*** Block opens ***

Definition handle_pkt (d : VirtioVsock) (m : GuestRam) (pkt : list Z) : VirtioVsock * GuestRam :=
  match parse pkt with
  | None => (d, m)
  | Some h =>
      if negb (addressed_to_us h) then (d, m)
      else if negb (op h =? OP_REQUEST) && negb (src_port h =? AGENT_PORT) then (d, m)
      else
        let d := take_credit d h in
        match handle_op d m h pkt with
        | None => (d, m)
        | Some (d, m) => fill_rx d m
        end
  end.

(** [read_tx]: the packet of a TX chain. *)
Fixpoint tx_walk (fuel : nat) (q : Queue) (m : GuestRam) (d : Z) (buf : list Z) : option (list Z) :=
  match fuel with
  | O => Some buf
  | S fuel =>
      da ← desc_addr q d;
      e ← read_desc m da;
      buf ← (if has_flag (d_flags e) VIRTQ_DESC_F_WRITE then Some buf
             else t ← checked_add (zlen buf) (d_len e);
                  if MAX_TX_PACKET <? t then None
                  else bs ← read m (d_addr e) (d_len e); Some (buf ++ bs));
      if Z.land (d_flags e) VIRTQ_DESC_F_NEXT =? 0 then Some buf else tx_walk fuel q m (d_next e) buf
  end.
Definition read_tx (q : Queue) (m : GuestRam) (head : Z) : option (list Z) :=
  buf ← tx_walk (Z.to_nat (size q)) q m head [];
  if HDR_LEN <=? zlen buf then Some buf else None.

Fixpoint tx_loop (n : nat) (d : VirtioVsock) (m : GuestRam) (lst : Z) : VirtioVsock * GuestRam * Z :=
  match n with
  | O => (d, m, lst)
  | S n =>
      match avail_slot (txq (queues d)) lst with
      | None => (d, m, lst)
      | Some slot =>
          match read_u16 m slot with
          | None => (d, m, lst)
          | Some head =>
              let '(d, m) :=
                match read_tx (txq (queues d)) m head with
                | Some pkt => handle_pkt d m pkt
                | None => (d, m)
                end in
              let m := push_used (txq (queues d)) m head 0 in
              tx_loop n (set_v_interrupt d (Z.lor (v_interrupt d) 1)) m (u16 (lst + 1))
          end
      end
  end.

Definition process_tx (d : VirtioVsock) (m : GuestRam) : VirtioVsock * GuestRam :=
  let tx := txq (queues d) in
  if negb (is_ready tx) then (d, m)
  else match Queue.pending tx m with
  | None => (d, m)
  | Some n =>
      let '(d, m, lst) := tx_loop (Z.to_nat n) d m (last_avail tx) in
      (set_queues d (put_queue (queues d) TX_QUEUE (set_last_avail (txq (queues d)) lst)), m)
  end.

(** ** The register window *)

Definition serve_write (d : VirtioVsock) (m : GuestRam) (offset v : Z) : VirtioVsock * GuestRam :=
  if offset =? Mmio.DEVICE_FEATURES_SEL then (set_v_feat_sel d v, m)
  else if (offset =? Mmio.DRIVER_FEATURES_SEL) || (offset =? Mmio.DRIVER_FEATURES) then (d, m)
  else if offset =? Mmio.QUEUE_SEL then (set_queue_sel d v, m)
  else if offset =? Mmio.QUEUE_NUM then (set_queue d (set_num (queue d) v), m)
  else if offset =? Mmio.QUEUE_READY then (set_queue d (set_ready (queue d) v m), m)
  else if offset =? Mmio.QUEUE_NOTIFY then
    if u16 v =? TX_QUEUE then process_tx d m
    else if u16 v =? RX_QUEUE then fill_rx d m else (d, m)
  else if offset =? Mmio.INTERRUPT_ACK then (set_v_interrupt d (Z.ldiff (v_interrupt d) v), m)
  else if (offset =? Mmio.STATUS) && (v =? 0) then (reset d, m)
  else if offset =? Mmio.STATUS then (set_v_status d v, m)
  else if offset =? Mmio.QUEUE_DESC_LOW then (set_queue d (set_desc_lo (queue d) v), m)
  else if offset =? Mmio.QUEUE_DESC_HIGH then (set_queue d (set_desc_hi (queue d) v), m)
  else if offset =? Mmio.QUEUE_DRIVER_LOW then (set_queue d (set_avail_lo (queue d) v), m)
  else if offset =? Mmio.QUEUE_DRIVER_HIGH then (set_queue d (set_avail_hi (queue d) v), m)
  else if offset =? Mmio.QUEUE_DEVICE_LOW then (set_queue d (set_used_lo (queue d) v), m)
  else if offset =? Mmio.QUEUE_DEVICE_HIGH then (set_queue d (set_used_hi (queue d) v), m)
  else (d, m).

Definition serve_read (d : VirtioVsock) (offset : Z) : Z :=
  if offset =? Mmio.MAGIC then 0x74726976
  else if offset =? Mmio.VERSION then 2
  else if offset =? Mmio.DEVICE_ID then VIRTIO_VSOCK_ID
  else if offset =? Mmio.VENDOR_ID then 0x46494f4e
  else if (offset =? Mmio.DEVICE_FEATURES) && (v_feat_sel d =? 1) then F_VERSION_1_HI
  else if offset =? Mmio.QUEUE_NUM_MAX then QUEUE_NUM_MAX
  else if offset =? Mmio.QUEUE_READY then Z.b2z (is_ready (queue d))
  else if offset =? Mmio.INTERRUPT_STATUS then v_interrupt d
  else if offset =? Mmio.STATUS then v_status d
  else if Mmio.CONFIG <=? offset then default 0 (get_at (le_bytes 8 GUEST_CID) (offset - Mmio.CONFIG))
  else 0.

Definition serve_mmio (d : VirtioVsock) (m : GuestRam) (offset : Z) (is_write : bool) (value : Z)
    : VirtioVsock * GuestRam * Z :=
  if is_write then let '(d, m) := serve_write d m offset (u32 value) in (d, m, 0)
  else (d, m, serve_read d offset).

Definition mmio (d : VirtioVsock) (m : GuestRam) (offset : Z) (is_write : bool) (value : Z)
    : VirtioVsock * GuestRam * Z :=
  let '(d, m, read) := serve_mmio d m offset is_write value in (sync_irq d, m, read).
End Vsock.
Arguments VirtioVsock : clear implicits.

*** Block closes ***

● **What to produce**:
Give back the entire listing exactly as it was written.

● **Answer area**:
Definition handle_pkt (d : VirtioVsock) (m : GuestRam) (pkt : list Z) : VirtioVsock * GuestRam :=
  match parse pkt with
  | None => (d, m)
  | Some h =>
      if negb (addressed_to_us h) then (d, m)
      else if negb (op h =? OP_REQUEST) && negb (src_port h =? AGENT_PORT) then (d, m)
      else
        let d := take_credit d h in
        match handle_op d m h pkt with
        | None => (d, m)
        | Some (d, m) => fill_rx d m
        end
  end.

(** [read_tx]: the packet of a TX chain. *)
Fixpoint tx_walk (fuel : nat) (q : Queue) (m : GuestRam) (d : Z) (buf : list Z) : option (list Z) :=
  match fuel with
  | O => Some buf
  | S fuel =>
      da ← desc_addr q d;
      e ← read_desc m da;
      buf ← (if has_flag (d_flags e) VIRTQ_DESC_F_WRITE then Some buf
             else t ← checked_add (zlen buf) (d_len e);
                  if MAX_TX_PACKET <? t then None
                  else bs ← read m (d_addr e) (d_len e); Some (buf ++ bs));
      if Z.land (d_flags e) VIRTQ_DESC_F_NEXT =? 0 then Some buf else tx_walk fuel q m (d_next e) buf
  end.
Definition read_tx (q : Queue) (m : GuestRam) (head : Z) : option (list Z) :=
  buf ← tx_walk (Z.to_nat (size q)) q m head [];
  if HDR_LEN <=? zlen buf then Some buf else None.

Fixpoint tx_loop (n : nat) (d : VirtioVsock) (m : GuestRam) (lst : Z) : VirtioVsock * GuestRam * Z :=
  match n with
  | O => (d, m, lst)
  | S n =>
      match avail_slot (txq (queues d)) lst with
      | None => (d, m, lst)
      | Some slot =>
          match read_u16 m slot with
          | None => (d, m, lst)
          | Some head =>
              let '(d, m) :=
                match read_tx (txq (queues d)) m head with
                | Some pkt => handle_pkt d m pkt
                | None => (d, m)
                end in
              let m := push_used (txq (queues d)) m head 0 in
              tx_loop n (set_v_interrupt d (Z.lor (v_interrupt d) 1)) m (u16 (lst + 1))
          end
      end
  end.

Definition process_tx (d : VirtioVsock) (m : GuestRam) : VirtioVsock * GuestRam :=
  let tx := txq (queues d) in
  if negb (is_ready tx) then (d, m)
  else match Queue.pending tx m with
  | None => (d, m)
  | Some n =>
      let '(d, m, lst) := tx_loop (Z.to_nat n) d m (last_avail tx) in
      (set_queues d (put_queue (queues d) TX_QUEUE (set_last_avail (txq (queues d)) lst)), m)
  end.

(** ** The register window *)

Definition serve_write (d : VirtioVsock) (m : GuestRam) (offset v : Z) : VirtioVsock * GuestRam :=
  if offset =? Mmio.DEVICE_FEATURES_SEL then (set_v_feat_sel d v, m)
  else if (offset =? Mmio.DRIVER_FEATURES_SEL) || (offset =? Mmio.DRIVER_FEATURES) then (d, m)
  else if offset =? Mmio.QUEUE_SEL then (set_queue_sel d v, m)
  else if offset =? Mmio.QUEUE_NUM then (set_queue d (set_num (queue d) v), m)
  else if offset =? Mmio.QUEUE_READY then (set_queue d (set_ready (queue d) v m), m)
  else if offset =? Mmio.QUEUE_NOTIFY then
    if u16 v =? TX_QUEUE then process_tx d m
    else if u16 v =? RX_QUEUE then fill_rx d m else (d, m)
  else if offset =? Mmio.INTERRUPT_ACK then (set_v_interrupt d (Z.ldiff (v_interrupt d) v), m)
  else if (offset =? Mmio.STATUS) && (v =? 0) then (reset d, m)
  else if offset =? Mmio.STATUS then (set_v_status d v, m)
  else if offset =? Mmio.QUEUE_DESC_LOW then (set_queue d (set_desc_lo (queue d) v), m)
  else if offset =? Mmio.QUEUE_DESC_HIGH then (set_queue d (set_desc_hi (queue d) v), m)
  else if offset =? Mmio.QUEUE_DRIVER_LOW then (set_queue d (set_avail_lo (queue d) v), m)
  else if offset =? Mmio.QUEUE_DRIVER_HIGH then (set_queue d (set_avail_hi (queue d) v), m)
  else if offset =? Mmio.QUEUE_DEVICE_LOW then (set_queue d (set_used_lo (queue d) v), m)
  else if offset =? Mmio.QUEUE_DEVICE_HIGH then (set_queue d (set_used_hi (queue d) v), m)
  else (d, m).

Definition serve_read (d : VirtioVsock) (offset : Z) : Z :=
  if offset =? Mmio.MAGIC then 0x74726976
  else if offset =? Mmio.VERSION then 2
  else if offset =? Mmio.DEVICE_ID then VIRTIO_VSOCK_ID
  else if offset =? Mmio.VENDOR_ID then 0x46494f4e
  else if (offset =? Mmio.DEVICE_FEATURES) && (v_feat_sel d =? 1) then F_VERSION_1_HI
  else if offset =? Mmio.QUEUE_NUM_MAX then QUEUE_NUM_MAX
  else if offset =? Mmio.QUEUE_READY then Z.b2z (is_ready (queue d))
  else if offset =? Mmio.INTERRUPT_STATUS then v_interrupt d
  else if offset =? Mmio.STATUS then v_status d
  else if Mmio.CONFIG <=? offset then default 0 (get_at (le_bytes 8 GUEST_CID) (offset - Mmio.CONFIG))
  else 0.

Definition serve_mmio (d : VirtioVsock) (m : GuestRam) (offset : Z) (is_write : bool) (value : Z)
    : VirtioVsock * GuestRam * Z :=
  if is_write then let '(d, m) := serve_write d m offset (u32 value) in (d, m, 0)
  else (d, m, serve_read d offset).

Definition mmio (d : VirtioVsock) (m : GuestRam) (offset : Z) (is_write : bool) (value : Z)
    : VirtioVsock * GuestRam * Z :=
  let '(d, m, read) := serve_mmio d m offset is_write value in (sync_irq d, m, read).
End Vsock.
Arguments VirtioVsock : clear implicits.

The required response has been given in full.